Tomorrow, 11th June, the European Parliament’s Committee on Foreign Affairs will hold a closed consultation on EU-China Relations with Gunnar Wiegand, Managing Director for Asia and the Pacific at the EEAS.
In a statement last week, the ECR Group expressed its grave concerns about the unilateral introduction of national security legislation by Beijing against Hong Kong.
Speaking yesterday, EU High Representative for Foreign Policy Josep Borrell said the new Chinese Security Law for Hong Kong will “undermine the one country, two systems principle and also the autonomy of Hong Kong. The law creates genuine problems, both politically and economically and I insist that China sticks to its international responsibilities and respects the agreements it made with the UK.”
He said, though, that it was unfair to expect the EU to impose the same sort of sanctions against China that were levied against Russia over its invasion of Ukraine.
“We don’t have such a situation regarding security issues with China. I see nothing comparable to China over what happened in Ukraine or, further back in the Soviet era.”

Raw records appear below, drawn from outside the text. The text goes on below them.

Fixpoint decodeTuple_loop (raws : list rawValue) (types : list ScalarType) (i : Z)
    : result val_err (list Value) :=
  match raws, types with
  | r :: raws, t :: types =>
      let! v := map_err (ErrSlot i) (decode r t) in
      let! vs := decodeTuple_loop raws types (i + 1) in
      Ok (v :: vs)
  | _, _ => Ok []
  end.
Definition decodeTuple (raws : list rawValue) (types : list ScalarType)
    : result val_err (list Value) :=
  reject negb (len raws =? len types) as ErrArity (len raws) (len types) ;;
  decodeTuple_loop raws types 0.

End decode.

(** ** The producers' renderings *)

(** A value as [browser_session.js] writes it: integers in decimal (an [i32]
    signed, an [i64] as the expansion of a JS BigInt, signed or unsigned) and
    floats as width-tagged hexadecimal bit patterns. *)
Definition FormatInt (n : Z) : gostring :=
  if n <? 0 then 45 :: FormatUint (- n) else FormatUint n.

Definition hex_digit (d : Z) : Z := if d <? 10 then 48 + d else 87 + d.
Fixpoint FormatHex (nibbles : nat) (n : Z) : gostring :=
  match nibbles with
  | O => []
  | S k => FormatHex k (n / 16) ++ [hex_digit (n mod 16)]
  end.

Definition render (v : Value) : rawValue :=
  match VType v with
  | TypeI32 => {| Kind := $"Int"; Text := FormatInt (i32 (Bits v)) |}
  | TypeI64 => {| Kind := $"Raw"; Text := FormatInt (i64 (Bits v)) |}
  | TypeF32 => {| Kind := $"Float"; Text := $"f32:0x" ++ FormatHex 8 (Bits v) |}
  | TypeF64 => {| Kind := $"Float"; Text := $"f64:0x" ++ FormatHex 16 (Bits v) |}
  end.

(** The width of a type and the values that fit it. *)
Definition width (t : ScalarType) : Z :=
  match t with TypeI32 | TypeF32 => 32 | TypeI64 | TypeF64 => 64 end.
Definition value_ok (v : Value) : Prop := in_u (width (VType v)) (Bits v).

(** ** Lemmas *)

(** Text of printable ASCII has nothing to trim at either end. *)
Definition printable (c : Z) : Prop := 33 <= c < 128.

Lemma trim_with_id encs fuel s :
  Forall (fun e => exists b t, e = b :: t /\ ~ printable b) encs -> Forall printable s ->
  trim_with encs fuel s = s.
Proof.
  intros He Hs. destruct fuel as [|fuel]; [done|]. cbn [trim_with].
  assert (List.find (HasPrefix s) encs = None) as ->; [|done].
  induction He as [|e encs (b & t & -> & Hb) _ IH]; [done|]. cbn [List.find].
  destruct (HasPrefix s (b :: t)) eqn:E; [|done].
  apply HasPrefix_spec in E as [k ->]. by inversion Hs.
Qed.

Lemma TrimSpace_id s : Forall printable s -> TrimSpace s = s.
Proof.
  intros Hs. unfold TrimSpace.
  rewrite (trim_with_id space_encodings _ s), (trim_with_id (@rev Z <$> space_encodings)).
  - apply rev_involutive.
  - repeat (constructor; [do 2 eexists; split; [reflexivity|unfold printable; lia]|]). constructor.
  - by apply Forall_rev.
  - repeat (constructor; [do 2 eexists; split; [reflexivity|unfold printable; lia]|]). constructor.
  - done.
Qed.

Lemma FormatInt_printable n : Forall printable (FormatInt n).
Proof.
  unfold FormatInt, printable.
  destruct (Z.ltb_spec n 0); [constructor; [lia|]|];
    (eapply Forall_impl; [apply FormatUint_loop_digits; lia|]; cbv beta; lia).
Qed.

Lemma ParseInt_FormatInt n : in_s 64 n -> ParseInt (FormatInt n) 64 = Some n.
Proof.
  unfold in_s. intros Hn. unfold FormatInt. destruct (Z.ltb_spec n 0).
  - unfold ParseInt. change (45 =? 43) with false. change (45 =? 45) with true. cbv iota.
    rewrite ParseUint_FormatUint by (unfold in_u; lia). cbn [negb andb].
    destruct (Z.ltb_spec (2 ^ (64 - 1)) (- n)); [lia|]. f_equal. lia.
  - apply ParseInt_FormatUint. lia.
Qed.

Lemma hex_digit_value d : 0 <= d < 16 -> digit_value (hex_digit d) = Some d.
Proof.
  intros Hd. rewrite <-(Z2Nat.id d) by lia.
  assert (Z.to_nat d < 16)%nat as Hn by lia. clear Hd. revert Hn. generalize (Z.to_nat d).
  intros k Hk. do 16 (destruct k as [|k]; [reflexivity|]). lia.
Qed.

Lemma FormatHex_printable k n : 0 <= n -> Forall printable (FormatHex k n).
Proof.
  revert n. induction k as [|k IH]; intros n Hn; cbn [FormatHex]; [constructor|].
  pose proof (Z.mod_pos_bound n 16 ltac:(lia)).
  apply Forall_app. split; [apply IH, Z.div_pos; lia|]. constructor; [|constructor].
  unfold hex_digit, printable. destruct (Z.ltb_spec (n mod 16) 10); lia.
Qed.

Lemma length_FormatHex k n : length (FormatHex k n) = k.
Proof.
  revert n. induction k as [|k IH]; intros n; cbn [FormatHex]; [done|].
  rewrite length_app, IH. cbn. lia.
Qed.

Lemma ParseUint_loop_FormatHex k n maxVal :
  0 <= n < 16 ^ Z.of_nat k -> n <= maxVal ->
  ParseUint_loop 16 maxVal (FormatHex k n) 0 = Some n.
Proof.
  revert n. induction k as [|k IH]; intros n Hn Hm; [cbn in *; f_equal; lia|].
  rewrite Nat2Z.inj_succ, Z.pow_succ_r in Hn by lia.
  pose proof (Z.mod_pos_bound n 16 ltac:(lia)). pose proof (Z.div_mod n 16 ltac:(lia)).
  cbn [FormatHex]. rewrite ParseUint_loop_app, IH.
  - cbn [ParseUint_loop]. rewrite hex_digit_value by lia.
    destruct (Z.leb_spec 16 (n mod 16)); [lia|].
    destruct (Z.ltb_spec maxVal (n / 16 * 16 + n mod 16)); [lia|]. f_equal; lia.
  - split; [apply Z.div_pos; lia|]. apply Z.div_lt_upper_bound; lia.
  - lia.
Qed.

Mr Borrell was speaking after yesterday’s EU-China strategic dialogue in Brussels with the Chinese Minister for Foreign Affairs. He indicated that the EU is not going to start any cold war with China.
He went on to say that at the meeting, the Chinese Minister clarified that China does not have military ambitions and they do not intend to use force or take part in any military conflicts. Whilst these are diplomatic words, which are not altogether consistent with the facts concerning China’s increasing military spending, it remains an EU priority to secure a peaceful and stable Asian continent based on adherence to multilateral rules.
In Washington US Secretary of State Mike Pompeo has criticised China for bullying the British Banks HSBC and Standard Chartered into supporting their proposed draft security legislation under threat of sanctions from Beijing, stating “Free nations deal in true friendship and desire mutual prosperity, not political and corporate kowtows.”